Nothing but the lines below between the line holding "replace (D - S" and the line holding "destruct (branch c n q) as [b|] eqn:Eb.", inclusive, should appear in the answer, each set down exactly.

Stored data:
★ ★ ★

(* ===== verification/Smt.v ===== *)
(** * The compact sparse Merkle tree ([scone-blockchain/src/smt.rs])

    The incremental state commitment: a radix trie over 40 key bits
    whose branch points live in a hash map keyed by their packed
    (depth, prefix), with implicit chains between them.  This file holds
    the data structure and its operations as the code has them; the
    reference tree they implement and the proofs are in [SmtProofs.v].

    Depths are [nat]; keys, prefixes, packed paths and child slots are
    the [u64]s of the code with their tag bits. *)

From S2P Require Import Prelude Bytes Crypto.

(** [scone-blockchain/src/smt.rs:67-67 SMT_NODE_TAG] *)
Definition SMT_NODE_TAG : list byte := ascii "SCONE-SMT-NODE".
(** [scone-blockchain/src/smt.rs:69-69 SMT_EMPTY_LEAF_TAG] *)
Definition SMT_EMPTY_LEAF_TAG : list byte := ascii "SCONE-SMT-LEAF-EMPTY".

(** [scone-blockchain/src/smt.rs:71-72 MAX_DEPTH] *)
Definition D : nat := 40.

(** [scone-blockchain/src/smt.rs:76-77 EMPTY] *)
Definition EMPTY : N := 0.
(** [scone-blockchain/src/smt.rs:78-79 CHAIN_BIT] *)
Definition CHAIN_BIT : N := N.shiftl 1 63.
(** [scone-blockchain/src/smt.rs:80-81 NODE_BIT] *)
Definition NODE_BIT : N := N.shiftl 1 62.
(** [scone-blockchain/src/smt.rs:82-82 TAG_MASK] *)
Definition TAG_MASK : N := N.lor CHAIN_BIT NODE_BIT.

(** [scone-blockchain/src/smt.rs:84-88 chain] *)
Definition chain (key : N) : N := N.lor CHAIN_BIT key.
(** [scone-blockchain/src/smt.rs:89-92 is_chain] *)
Definition is_chain (c : N) : bool := negb (N.land c CHAIN_BIT =? 0).
(** [scone-blockchain/src/smt.rs:93-96 chain_key] *)
Definition chain_key (c : N) : N := N.ldiff c TAG_MASK.
(** [scone-blockchain/src/smt.rs:97-100 node_ref] *)
Definition node_ref (packed : N) : N := N.lor NODE_BIT packed.
(** [scone-blockchain/src/smt.rs:101-104 is_node] *)
Definition is_node (c : N) : bool := negb (N.land c NODE_BIT =? 0).
(** [scone-blockchain/src/smt.rs:105-108 node_packed] *)
Definition node_packed (c : N) : N := N.ldiff c TAG_MASK.

(** [scone-blockchain/src/smt.rs:110-116 pack] *)
Definition pack (depth : nat) (path : N) : N := N.lor (N.shiftl (N.of_nat depth) 40) path.
(** [scone-blockchain/src/smt.rs:117-120 unpack] *)
Definition unpack (p : N) : nat * N :=
  (N.to_nat (N.shiftr p 40), N.land p (N.shiftl 1 40 - 1)).

(** [key >> n] for a bit count given as a depth difference. *)
Definition shr (key : N) (n : nat) : N := N.shiftr key (N.of_nat n).
(** [(key >> n) & 1 == 1] *)
Definition bit_at (key : N) (n : nat) : bool := N.testbit key (N.of_nat n).
(** A slot below which the cached hashes are right has the reference value. *)
Lemma slot_value_ref s P n q :
  nodes_ok c (nodes s) P → (∀ k, bucket_root s k = leaf_value c k) →
  (n ≤ D)%nat → q < 2 ^ N.of_nat (D - n) →
  (∀ m p, (m < n)%nat → shr p (n - S m) = q → P m p) →
  slot_value s (slot c n q) n = ref c n q.
Proof using Hk.
  intros Hns Hbr Hn Hq HP. unfold slot_value.
  destruct (slot_spec c Hk n q Hn Hq) as [Hno|k Hck Hs Hu|m p Hm Hs Hp Hl Hr Hu].
  - by rewrite N.eqb_refl, ref_no_keys.
  - pose proof (key_lt_62 _ (Hk k Hck)) as Hkb.
    rewrite (proj2 (N.eqb_neq _ _) (chain_nonempty k Hkb)).
    rewrite is_chain_chain, chain_key_chain, Hbr by done. change (leaf_value c k) with (ref c 0 k).
    rewrite <- (ref_lift c 0 n k); simpl; [by rewrite Hs|].
    intros k' Hck' Hs'. rewrite shr_0. apply Hu; [done|congruence].
  - pose proof (npack_lt m p Hp) as Hpk.
    rewrite (proj2 (N.eqb_neq _ _) (node_nonempty _ Hpk)).
    rewrite is_chain_node, node_packed_node, unpack_npack by done.
    destruct (branch c m p) as [b|] eqn:Eb.
    2:{ exfalso. apply (branch_None c m p true) in Eb; done. }
    assert (m < D)%nat by lia.
    destruct (nodes_ok_branch c _ P m p b Hns) as (h & Hlk & Hh); [done..|].
    rewrite (node_at_Some _ _ _ Hlk). cbn [bn_hash]. rewrite Hh by (apply HP; done).
    apply branch_Some in Eb as (_ & _ & ->). cbn [bn_hash].
    replace (D - (D - 1 - m))%nat with (S m) by lia.
    replace (D - 1 - m - (D - n))%nat with (n - S m)%nat by lia.
    rewrite <- ref_lift; rewrite Hs; replace (S m + (n - S m))%nat with n by lia; done.
Qed.

(** Setting the hash of one branch point. *)
Lemma nodes_ok_set_hash ns P n q b :
  nodes_ok c ns P → (n < D)%nat → q < 2 ^ N.of_nat (D - S n) → branch c n q = Some b →
  nodes_ok c (alter (λ nd, mkBranch (bn_hash b) (bn_left nd) (bn_right nd)) (npack n q) ns)
    (λ n' q', P n' q' ∨ (n' = n ∧ q' = q)).
Proof using.
  intros Hns Hn Hq Hb. destruct (nodes_ok_branch c ns P n q b Hns) as (h & Hlk & _); [done..|].
  destruct Hns as [H1 H2]. split.
  - intros n' q' Hn' Hq'. specialize (H1 n' q' Hn' Hq').
    destruct (decide (npack n q = npack n' q')) as [E|E].
    + apply npack_inj in E as [<- <-]; [|done..]. rewrite Hb, lookup_alter_eq, Hlk.
      exists (bn_hash b). split; [reflexivity|done].
    + rewrite lookup_alter_ne by done. destruct (branch c n' q'); [|done].
      destruct H1 as (h' & ? & Hh'). exists h'. split; [done|]. intros [?|[-> ->]]; [auto|done].
  - intros x b' Hx. rewrite lookup_alter in Hx. case_decide; [|exact (H2 _ _ Hx)].
    by exists n, q.
Qed.

(** [recompute_from] restores the hashes on the path of [key]. *)
Lemma recompute_loop_spec key d s v :
  key < 2 ^ N.of_nat D → (d ≤ D)%nat →
  nodes_ok c (nodes s) (λ n q, q ≠ shr key (S n) ∨ (S n ≤ D - d)%nat) →
  (∀ k, bucket_root s k = leaf_value c k) →
  slot c (D - d) (shr key (D - d)) ≠ EMPTY →
  v = ref c (D - d) (shr key (D - d)) →
  let '(s', v') := recompute_loop s key v d in
  nodes_ok c (nodes s') (λ _ _, True) ∧ v' = ref c D 0 ∧
  leaves s' = leaves s ∧ buckets s' = buckets s ∧ root_child s' = root_child s.
Proof using Hk.
  intros Hkey. revert s v. induction d as [|d IH]; intros s v Hd Hns Hbr Hne Hv;
    cbn [recompute_loop].
  { rewrite Nat.sub_0_r in *. rewrite shr_D in * by done. repeat split; [|apply Hns|done..].
    intros n q Hn Hq. destruct Hns as [Hns _]. specialize (Hns n q Hn Hq).
    destruct (branch c n q); [|done]. destruct Hns as (h & ? & Hh).
    exists h. split; [done|]. intros _. apply Hh. right. lia. }
  remember (D - 1 - d)%nat as n eqn:En.
  replace (D - S d)%nat with n in * by lia. replace (D - d)%nat with (S n) by lia.
  set (q := shr key (S n)) in *. set (bit := bit_at key n) in *.
  assert (shr key n = child q bit) as Ekey by apply shr_child'.
  assert (q < 2 ^ N.of_nat (D - S n)) as Hq by (apply shr_lt; [done|lia]).
  assert (pack d q = npack n q) as -> by (unfold npack; f_equal; lia).
  rewrite Ekey in *.
  assert (slot c (S n) q ≠ EMPTY) as Hne' by (eapply slot_child_nonempty; [lia|done..]).
  destruct (branch c n q) as [b|] eqn:Eb.
  - destruct (nodes_ok_branch c _ _ n q b Hns) as (h & Hlk & _); [lia|done..|].
    rewrite Hlk. cbn [bn_left bn_right].
    assert (child_value s (if bit then bn_left b else bn_right b) d
            = ref c n (child q (negb bit))) as ->.
    { rewrite child_value_slot_value by lia. rewrite <- En.
      apply branch_Some in Eb as (_ & _ & ->). cbn [bn_left bn_right].
      replace (if bit then _ else _) with (slot c n (child q (negb bit))) by (by destruct bit).
      eapply slot_value_ref; [done|done|lia|apply child_bound; [lia|done]|].
      intros m p Hm Hp. left. intros ->. rewrite shr_shr in Hp.
      replace (S m + (n - S m))%nat with n in Hp by lia. rewrite Ekey in Hp.
      apply child_inj in Hp as [_ Hp]. by destruct bit. }
    assert ((if bit then smt_node_hash (ref c n (child q (negb bit))) v
             else smt_node_hash v (ref c n (child q (negb bit)))) = bn_hash b) as ->.
    { apply branch_Some in Eb as (_ & _ & ->). subst v. by destruct bit. }
    apply (nodes_ok_set_hash _ _ n q b) in Hns; [|lia|done..].
    match goal with |- context [recompute_loop ?s' key ?v' d] => specialize (IH s' v') end.
    apply IH; [lia| |done| |].
    + eapply nodes_ok_weaken; [|exact Hns]. intros n' q' _ _ [?|?]; [by left; left|].
      destruct (decide (n' = n)) as [->|]; [|left; right; lia].
      destruct (decide (q' = q)) as [->|]; [by right|left; by left].
    + by replace (D - d)%nat with (S n) by lia.
    + apply branch_Some in Eb as (_ & _ & ->). by replace (D - d)%nat with (S n) by lia.
  - assert (nodes s !! npack n q = None) as Hlk.
    { destruct Hns as [Hns _]. specialize (Hns n q). rewrite Eb in Hns. apply Hns; [lia|done]. }
    rewrite Hlk. pose proof (branch_None c n q bit Eb Hne) as Hsib.
    rewrite (slot_empty_iff c Hk) in Hsib by (lia || (apply child_bound; [lia|done])).
    apply ref_no_keys in Hsib. apply IH; [lia| |done| |].
    + eapply nodes_ok_weaken; [|exact Hns]. intros n' q' _ Hb' [?|?]; [by left|].
      destruct (decide (n' = n)) as [->|]; [|right; lia].
      left. fold q. by intros ->.
    + by replace (D - d)%nat with (S n) by lia.
    + replace (D - d)%nat with (S n) by lia. fold q. cbn [ref]. rewrite <- Hsib, Hv.
      by destruct bit.
Qed.
End recompute.
(* ===== verification/SmtProofs.v ===== *)
(** * The operations of the sparse Merkle tree implement the reference

    The invariant [wf] says that the physical tree is the canonical
    shape of its content and that every cached hash is the reference
    hash.  [insert] and [remove] preserve it, act on the content as
    insertion and deletion of a leaf, and never reach the
    [unreachable!] of the code; the content determines the tree. *)

From S2P Require Import Prelude Bytes Crypto Commitment Smt SmtRef.

Section smt_ops.
Context `{Crypto}.

(** ** The descent *)

(** Levels of the branch points on the path of [key] below [n],
    highest first. *)
Fixpoint path_levels (c : content_map) (key : N) (n : nat) : list nat :=
  match n with
  | O => []
  | S n => match branch c n (shr key (S n)) with
           | Some _ => n :: path_levels c key n
           | None => path_levels c key n
           end
  end.

Lemma path_levels_skip c key m n :
  (m ≤ n)%nat → (∀ j, (m ≤ j < n)%nat → branch c j (shr key (S j)) = None) →
  path_levels c key n = path_levels c key m.
Proof.
  intros Hmn. induction Hmn as [|n Hmn IH]; intros Hno; [done|].
  cbn [path_levels]. rewrite Hno by lia. apply IH. intros. apply Hno. lia.
Qed.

★ ★ ★

THE COMPLETED TASK →
  replace (D - S d)%nat with n in * by lia. replace (D - d)%nat with (S n) by lia.
  set (q := shr key (S n)) in *. set (bit := bit_at key n) in *.
  assert (shr key n = child q bit) as Ekey by apply shr_child'.
  assert (q < 2 ^ N.of_nat (D - S n)) as Hq by (apply shr_lt; [done|lia]).
  assert (pack d q = npack n q) as -> by (unfold npack; f_equal; lia).
  rewrite Ekey in *.
  assert (slot c (S n) q ≠ EMPTY) as Hne' by (eapply slot_child_nonempty; [lia|done..]).
  destruct (branch c n q) as [b|] eqn:Eb.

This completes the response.